Pasta With Garlic and Cheese

Garlic and Cheese Spaghetti
Veronika Studer/Stocksy United
  • 10 mins
  • Prep: 2 mins,
  • Cook: 8 mins
  • Yield: Serves 4
Ratings (36)

This super simple recipe for Pasta with Garlic and Cheese is almost not a recipe! It's kind of like a deconstructed pesto, using parsley instead of basil.

Of course, you can use basil if you'd like. I wouldn't recommend using this amount of oregano or thyme ​because that would simply overwhelm the dish. But lots of basil is delicious.

Whenever you cook pasta, it's important to have enough water. For a one-pound box of pasta, at least four quarts of water is needed. The pasta needs to be able to move freely within the pot so it doesn't stick together and so all of the noodles rehydrate evenly and at the same time.

It's also important to cook the pasta to "al dente". This is a term Italians use to describe perfectly cooked pasta. It is tender but firm, with a slight bite. When you bite into the pasta and look at the center, there shouldn't be any white left, but there should be a shading to opaque in the middle of the strand.

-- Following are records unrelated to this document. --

Lemma raise_ok s pre post prev height :
  LRep cmp s (height_of s) (pre ++ post) -> predecessors s pre prev ->
  (1 <= height <= kMaxHeight_ s)%nat ->
  exists prev', raise (set_prev prev s) height =
      Some (set_max_height (Nat.max (max_height_ s) height) (set_prev prev' s)) /\
    length prev' = kMaxHeight_ s /\
    forall i, (i < Nat.max (max_height_ s) height)%nat ->
      prev' !! i = Some (tail_of (lvl (height_of s) i pre)).
Proof.
  intros R [Hlen Hprev] Hh. unfold raise. cbn [max_height_ set_prev prev_].
  destruct (bool_decide (max_height_ s < height)%nat) eqn:E.
  - apply bool_decide_eq_true in E. rewrite Nat.max_r by lia.
    destruct (spread_prev_ok (height - max_height_ s) (max_height_ s) head_ prev) as
      (prev' & -> & H1 & H2 & H3); [lia|].
    exists prev'. split_and!; [done|lia|]. intros i Hi.
    destruct (decide (i < max_height_ s)%nat) as [Hlt|Hge].
    + rewrite H3 by lia. by apply Hprev.
    + rewrite H2 by lia. by rewrite (lvl_above s _ _ pre i R) by (set_solver || lia).
  - apply bool_decide_eq_false in E. rewrite Nat.max_l by lia. exists prev. by destruct s.
Qed.

(** The new node is not linked anywhere. *)
Lemma new_node s M prev key height x s3 :
  NewNode (set_max_height M (set_prev prev s)) key height = (x, s3) ->
  nodes s !! x = None /\
  s3 = set_nodes (<[x := mkNode key (replicate height None)]> (nodes s))
         (set_max_height M (set_prev prev s)) /\
  height_of s3 x = height /\ key_of s3 x = Some key /\
  (forall l i, l <> x -> Next s3 l i = Next s l i /\ key_of s3 l = key_of s l /\
     height_of s3 l = height_of s l).
Proof.
  intros [= <- <-]. split_and!.
  - apply not_elem_of_dom. apply is_fresh.
  - done.
  - unfold height_of. cbn [nodes set_nodes set_max_height set_prev]. rewrite lookup_insert_eq.
    apply length_replicate.
  - unfold key_of. cbn [nodes set_nodes set_max_height set_prev]. by rewrite lookup_insert_eq.
  - intros l i Hl. unfold Next, key_of, height_of. cbn [nodes set_nodes set_max_height set_prev].
    by rewrite lookup_insert_ne.
Qed.

Lemma sorted_new s3 pre x post key :
  StronglySorted (key_lt cmp s3) (pre ++ post) -> key_of s3 x = Some key ->
  Forall (before cmp s3 key) pre -> Forall (behind cmp s3 key) post ->
  StronglySorted (key_lt cmp s3) (pre ++ x :: post).
Proof.
  intros (H1 & H2 & H3)%StronglySorted_app Hx Hb Hp. rewrite !Forall_forall in Hb, Hp.
  apply StronglySorted_app. split_and!; [|done|].
  - intros a b Ha [->|Hin]%elem_of_cons; [|by apply H1].
    destruct (Hb a Ha) as (k & Hk & Hlt). by exists k, key.
  - constructor; [done|]. rewrite Forall_forall. intros b Hin.
    destruct (Hp b Hin) as (k & Hk & Hlt). exists key, k. split_and!; [done..|].
    by apply (compare_gt cmp).
Qed.

Lemma new_behind s key pre post :
  Forall (not_before cmp s key) post -> ~ present s key (pre ++ post) ->
  Forall (behind cmp s key) post.
Proof.
  rewrite !Forall_forall. intros Hp Hnew l Hl. destruct (Hp l Hl) as (k & Hk & Hge).
  exists k. split; [done|]. destruct (Z.eq_dec (cmp k key) 0) as [E|]; [|lia].
  exfalso. apply Hnew. exists l, k. split_and!; [set_solver|done|done].
Qed.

This recipe has to be served immediately when it's cooked. To make it even better, heat the plates in the oven before you add the pasta (be sure to use oven-safe plates!). Have the wine poured before you toss the pasta with the garlic mixture, and have a nice green salad on the table ready and waiting for you. The garlic toast should be in a napkin in a basket. Put the pasta on a heated serving plate and dig in.

What You'll Need

  • 1 (1-ounce) package spaghetti pasta
  • 5 tablespoons olive oil
  • 3 cloves garlic, minced
  • 1/2 cup chopped flat leaf parsley
  • 1/4 teaspoon salt
  • 1/8 teaspoon pepper
  • 3/4 cup grated Romano or Parmesan cheese

How to Make It

  1. Bring a large pot of water to a boil over high heat. Add a handful of salt to season the pasta.
  2. Add the pasta to the pot and stir. Cook the pasta according to package directions, stirring frequently, until al dente (to the tooth), which means the pasta is tender but still firm.
  3. Chop the garlic and parsley.
  4. Heat the olive oil in a small saucepan over medium heat. Saute the garlic in the olive oil for about 1 to 2 minutes, stirring frequently, until it is fragrant. Combine the garlic and oil with the parsley and salt and pepper in serving bowl.
  1. Drain the pasta once it is done and immediately toss with the garlic/parsley mixture. Top with cheese and toss again. Serve immediately with more cheese, if desired.
Nutritional Guidelines (per serving)
Calories 304
Total Fat 22 g
Saturated Fat 5 g
Unsaturated Fat 14 g
Cholesterol 13 mg
Sodium 311 mg
Carbohydrates 19 g
Dietary Fiber 2 g
Protein 9 g
(The nutrition information on our recipes is calculated using an ingredient database and should be considered an estimate. Individual results may vary.)